When one aunt passed on, I was named executrix of the will and also had to appeal to the court to become the legal and physical guardian of my 92 year old aunt, who could not manage her physical and financial affairs. (She owned an apartment building and we had, inherited the recently deceased aunt's apartment building, they were side by side buildings once owned by my grandparents.)
I had to "clean up" the affairs of my deceased aunt, even though we kept the phone on because the senior aunt was living with her sister when she died.
Within a year, when the senior aunt passed on, I had to disperse of the apartment buildings, *THEN* was the time that the gas and electric bills started to pile up, we kept up with things, but I did lose a little bit (probably below 45.00) because the money was tied up in probate for a year and a half. (which is about usual). Of course, I received an inheritance, and payment for my services from the estate, and the gas and electric companies *should be* advised that they WILL be paid for services. (It was coming out of my pocket since I was cleaning up the places and living in the top apartment to keep an eye on things, and not let the buildings deteriorate before they were sold. Of course, the costs were split between *my needs* (and the bill for the gas, water, electric, etc. came to me in my name as I did this.) and the estate, for cleaning, and dispersing of the estate.
I don't think dunning people that have NO INTEREST whatsoever is moral, but certainly dunning the *estate* of the person is, if they have left a will, there is paperwork going on in the county that the deceased lived in, etc.

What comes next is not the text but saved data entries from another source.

Lemma resolve_entries_only rs egress set :
  only (fun c => exists h, c = CLookupHost h) (resolve_entries rs egress set).
Proof.
  revert set. induction egress as [|e es IH]; intros set; cbn [resolve_entries]; [apply only_ret|].
  destruct (_ =? _)%string; [apply IH|]. destruct (ContainsByte _ _).
  { destruct (ParseCIDR _); [apply IH|apply only_ret]. }
  destruct (ParseIP _); [apply IH|]. apply only_bind.
  - unfold lookupWithTimeout, LookupHost. destruct rs as [|h [er|]]; [|apply only_ret..].
    apply only_call; [by eexists|]. intros; apply only_ret.
  - intros [addrs|er]; [apply IH|apply only_ret].
Qed.

Lemma BuildNetworkPolicy_only rs name ns egress ports :
  only (fun c => exists h, c = CLookupHost h) (BuildNetworkPolicy rs name ns egress ports).
Proof.
  unfold BuildNetworkPolicy, resolveEgress.
  apply only_bind; [apply only_bind; [apply resolve_entries_only|]|]; intros; apply only_ret.
Qed.

Lemma ensureNetworkPolicy_only r task egress :
  only (fun c => step_call c = true) (ensureNetworkPolicy r task egress).
Proof.
  unfold ensureNetworkPolicy. apply only_bind.
  - eapply only_impl; [|apply BuildNetworkPolicy_only]. by intros c [h ->].
  - intros [np|e]; [by apply ensureOwned_only|apply only_ret].
Qed.

Lemma steps_only r task agent egress step :
  step ∈ steps r task agent egress -> only (fun c => step_call c = true) (step_run step).
Proof.
  intros Hin. unfold steps in Hin. rewrite !elem_of_cons in Hin.
  destruct Hin as [->|[->|[->|[->|[->|[->|Hin]]]]]]; cbn [step_run]; [| | | | | |by apply elem_of_nil in Hin].
  - by apply ensureOwned_only.
  - unfold ensureRole. destruct (BuildRole _ _ _); [by apply ensureOwned_only|by apply deleteIfExists_only].
  - unfold ensureRoleBinding. destruct (BuildRoleBinding _ _ _); [by apply ensureOwned_only|by apply deleteIfExists_only].
  - apply ensureNetworkPolicy_only.
  - unfold ensurePromptConfigMap. destruct (BuildInlinePromptConfigMap _ _ _);
      [by apply ensureOwned_only|by apply deleteIfExists_only].
  - unfold ensureAgentConfigMap. destruct (BuildAgentConfigMap _ _ _ _);
      [by apply ensureOwned_only|by apply deleteIfExists_only].
Qed.

(** All steps succeeded: the trace is theirs, in order. *)
Lemma run_steps_none r task l tr :
  exec (run_steps r task l) tr None ->
  exists trs, tr = concat trs /\ Forall2 (fun s t => exec (step_run s) t (Ok tt)) l trs.
Proof.
  revert tr. induction l as [|s l IH]; intros tr Hx; cbn [run_steps] in Hx.
  { apply exec_ret in Hx as [-> _]. by exists []. }
  apply exec_bind in Hx as (t1 & t2 & x & -> & Hs & Hx). destruct x as [[]|e].
  - destruct (IH _ Hx) as (trs & -> & Hf). exists (t1 :: trs). split; [done|by constructor].
  - apply exec_call_inv in Hx as ([] & t3 & -> & Hx). destruct (_ && _).
    + by apply exec_bind in Hx as (t4 & t5 & f & _ & _ & [_ ?]%exec_ret).
    + by apply exec_ret in Hx as [_ ?].
Qed.

(** A step failed: the ones before succeeded, and its error either fails the
    Task or is returned. *)
Lemma run_steps_some r task l tr f :
  exec (run_steps r task l) tr (Some f) ->
  exists pre step post trs t e tf, l = pre ++ step :: post /\
    tr = concat trs ++ t ++ ev (CMetric (ReconcileError (step_metric step))) tt :: tf /\
    Forall2 (fun s t => exec (step_run s) t (Ok tt)) pre trs /\ exec (step_run step) t (Err e) /\
    ((step_invalidReason step <> ""%string /\ IsPermanent e = true /\
      exec (failTask r task (step_invalidReason step) e) tf f) \/
     ((step_invalidReason step = ""%string \/ IsPermanent e = false) /\ tf = [] /\
      f = Err (ErrWrap (step_wrap step +:+ ": ") e ""))).
Proof.
  revert tr. induction l as [|s l IH]; intros tr Hx; cbn [run_steps] in Hx.
  { by apply exec_ret in Hx as [_ ?]. }
  apply exec_bind in Hx as (t1 & t2 & x & -> & Hs & Hx). destruct x as [[]|e].
  - destruct (IH _ Hx) as (pre & step & post & trs & t & e & tf & -> & -> & Hf & He & Hrest).
    exists (s :: pre), step, post, (t1 :: trs), t, e, tf. split_and!; [done| |by constructor|done..].
    cbn [concat]. by rewrite app_assoc.
  - apply exec_call_inv in Hx as ([] & t3 & -> & Hx).
    exists [], s, l, [], t1, e, t3. split_and!; [done|done|constructor|done|].
    destruct (String.eqb_spec (step_invalidReason s) "") as [Hr|Hr]; cbn [negb andb] in Hx.
    + apply exec_ret in Hx as [-> [= ->]]. right. split_and!; [by left|done..].
    + destruct (IsPermanent e) eqn:Hp.
      * apply exec_bind in Hx as (t4 & t5 & f' & -> & Hf & [-> [= ->]]%exec_ret). left.
        rewrite app_nil_r. done.
      * apply exec_ret in Hx as [-> [= ->]]. right. split_and!; [by right|done..].
Qed.

Lemma steps_trace_calls r task agent egress l trs c :
  (forall s, s ∈ l -> s ∈ steps r task agent egress) ->
  Forall2 (fun s t => exec (step_run s) t (Ok tt)) l trs -> c ∈ calls (concat trs) -> step_call c = true.
Proof.
  intros Hl Hf. induction Hf as [|s t l trs Hs Hf IH]; cbn [concat]; [intros []%elem_of_calls_nil|].
  intros [Hc|Hc]%elem_of_calls_app.
  - apply (only_exec _ _ _ _ _ (steps_only r task agent egress s (Hl s ltac:(left))) Hs Hc).
  - apply IH; [|done]. intros s' Hs'. apply Hl. by right.
Qed.

(** ** Owned objects *)

(** After a trace the server holds [o] under [key]: it accepted [o] in a create
    or an update, or it answered a read with it. *)
Definition holds (k : Kind) (key : NamespacedName) (tr : Trace) (o : obj k) : Prop :=
  (exists x, ev (CCreate k o) (Ok x) ∈ tr) \/ (exists x, ev (CUpdate k o) (Ok x) ∈ tr) \/
  ev (CGet k key) (Ok o) ∈ tr.

Lemma updated_spec k mutate `{!Mutator k mutate} o d :
  body_eq k (updated k mutate o d) d /\
  label_map (obj_meta k (updated k mutate o d)) = label_map (obj_meta k d).
Proof.
  unfold updated. split; [|by rewrite obj_meta_set_meta]. apply body_eq_set_meta, mutate_body.
Qed.

(** The desired object, or an updated one, needs no further update. *)
Lemma updated_stable k mutate `{!Mutator k mutate} d : updated k mutate d d = d.
Proof. unfold updated. rewrite mutate_self. destruct k, d as [m ?]; by destruct m. Qed.

Lemma updated_again k mutate `{!Mutator k mutate} o d :
  updated k mutate (updated k mutate o d) d = updated k mutate o d.
Proof.
  unfold updated. rewrite !mutate_set_meta, mutate_again, !obj_meta_set_meta, mutate_meta.
  by rewrite !set_meta_set_meta.
Qed.

Lemma ensureOwned_ok k mutate `{!Mutator k mutate} task desired tr :
  exec (ensureOwned k task desired mutate) tr (Ok tt) ->
  exists m o, SetControllerReference (task_Meta task) (obj_meta k desired) = Ok m /\
    holds k (key_of (obj_meta k desired)) tr o /\ body_eq k o desired /\
    label_map (obj_meta k o) = label_map (obj_meta k desired) /\
    DeepEqual k o (updated k mutate o (set_meta k m desired)) = true.
Proof.
  intros Hx. destruct (ensureOwned_cases _ _ _ _ _ _ Hx) as [(e & _ & _ & ?)|(m & Hm & Hc)]; [done|].
  exists m. pose proof Hm as Hm'. apply set_controller_key in Hm' as [_ Hl].
  assert (Hd : body_eq k (set_meta k m desired) desired) by apply body_eq_set_meta, body_eq_refl.
  assert (Hdl : label_map (obj_meta k (set_meta k m desired)) = label_map (obj_meta k desired)).
  { rewrite obj_meta_set_meta. unfold label_map. by rewrite Hl. }
  destruct Hc as [(e & _ & _ & ?)|[(e & [x|e'] & _ & -> & Hr)|[(o & He & -> & _)|(o & [x|e'] & He & -> & Hr)]]];
    try done.
  - exists (set_meta k m desired). rewrite updated_stable by done.
    split_and!; [done| |done..|apply deep_equal_refl]. left. exists x. right. left.
  - exists o. pose proof He as He0. apply deep_equal_body in He as [He1 He2].
    destruct (updated_spec k mutate o (set_meta k m desired)) as [Hb Hlb].
    split_and!; [done|right; right; left|by eapply body_eq_trans, body_eq_trans|congruence|done].
  - destruct (updated_spec k mutate o (set_meta k m desired)) as [Hb Hlb].
    exists (updated k mutate o (set_meta k m desired)). rewrite updated_again by done.
    split_and!; [done|right; left; exists x; right; left|by eapply body_eq_trans|congruence|apply deep_equal_refl].
Qed.

(** ** Theorems on owned objects *)

(** C34. The upsert establishes its contract and stays quiet afterwards.  When
    [ensureOwned] succeeds, the server holds an object with the labels and the
    reconciled fields of the desired one; and a second upsert that reads this
    object back performs no write. *)
Theorem ensureOwned_converges k mutate `{!Mutator k mutate} task desired tr :
  exec (ensureOwned k task desired mutate) tr (Ok tt) ->
  exists o, holds k (key_of (obj_meta k desired)) tr o /\ body_eq k o desired /\
    label_map (obj_meta k o) = label_map (obj_meta k desired) /\
    forall tr' res, exec (ensureOwned k task desired mutate) tr' res ->
      (forall key x, ev (CGet k key) x ∈ tr' -> x = Ok o) ->
      tr' = [ev (CGet k (key_of (obj_meta k desired))) (Ok o)] /\ res = Ok tt.
Proof.
  intros Hx. destruct (ensureOwned_ok _ _ _ _ _ Hx) as (m & o & Hm & Hh & Hb & Hl & He).
  exists o. split_and!; [done..|]. intros tr' res Hx' Hget.
  destruct (ensureOwned_cases _ _ _ _ _ _ Hx') as [(e & Hm' & _)|(m' & Hm' & Hc')]; [congruence|].
  assert (m' = m) as -> by congruence.
  assert (Hfirst : forall x t, tr' = ev (CGet k (key_of (obj_meta k desired))) x :: t -> x = Ok o).
  { intros x t ->. apply (Hget _ x). left. }
  destruct Hc' as [(e & _ & -> & _)|[(e & x & _ & -> & _)|[(o' & _ & -> & ->)|(o' & x & He' & -> & _)]]];
    specialize (Hfirst _ _ eq_refl); simplify_eq; [done|congruence].
Qed.

End Cases.

(** ** The theorems at samples *)

#[local] Existing Instances KubeRef.lib KubeRef.laws Samples.errors_text Samples.tables.

Definition sample_ensure : Prog (result unit) := ensureServiceAccount Samples.task.

Lemma sample_ensure_exec : exec sample_ensure (trace_of Samples.handle sample_ensure Samples.fresh) (Ok tt).
Proof.
  refine (eq_rect _ (exec _ _) (run_exec Samples.handle sample_ensure Samples.fresh) _ _). vm_compute. reflexivity.
Qed.

Lemma ensureOwned_converges_witness : exists o : ServiceAccount,
  holds KServiceAccount (mkNN "agents" "demo") (trace_of Samples.handle sample_ensure Samples.fresh) o /\
  sa_AutomountServiceAccountToken o = Some true.
Proof.
  destruct (ensureOwned_converges KServiceAccount mutate_ServiceAccount _ _ _ sample_ensure_exec) as (o & Hh & Hb & _).
  exists o. split; [exact Hh|exact Hb].
Defined.
End Reconcile.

My aunts did not have (at the time it was the mid-late 90's) credit cards, I went to the store, grocery or pharmacy, to get them their needs, etc. They paid by check, in most cases, so there were no bills outstanding.
We were able to pay for the funeral with one check we had left over, the bank was fully aware what it was for and let us do this.
When you are a guardian of a person, or an executor/ix of an Estate, it is a legal position that one has to uphold, to help uncover bills that the estate may owe and pay them, after documentation and determination by the court that it is a "sound bill". (Usually, taxes of all sorts, then utility bills, mortgage, credit card bills, house repair bills and anything "independant and outstanding" of this nature (landscapers, as well.) Hospital bills or any medical outstanding bills or home health care. (for the elderly, this is what eats it up, even *if* they have good insurance.)
This is the nature of what happens when someone dies, and the aftermath of all the mountains of paperwork that gets filed and sorted through....after the funerals are done.
The business of death. The above are just "new hyenas" that are at the feeding frenzy making share they get their cut of the meat.
After having gone through 2 of these, they were extremely stressful, and I want nothing to do with estate work again. I keep telling my husband I plan on predeceasing him. He saw how stressful it was on me, as we were dating when I was going through it. That's how I found out he was a "keeper"; he held my hand and kept telling me " this too shall pass" and "I'm right at your side, we'll figure this out together."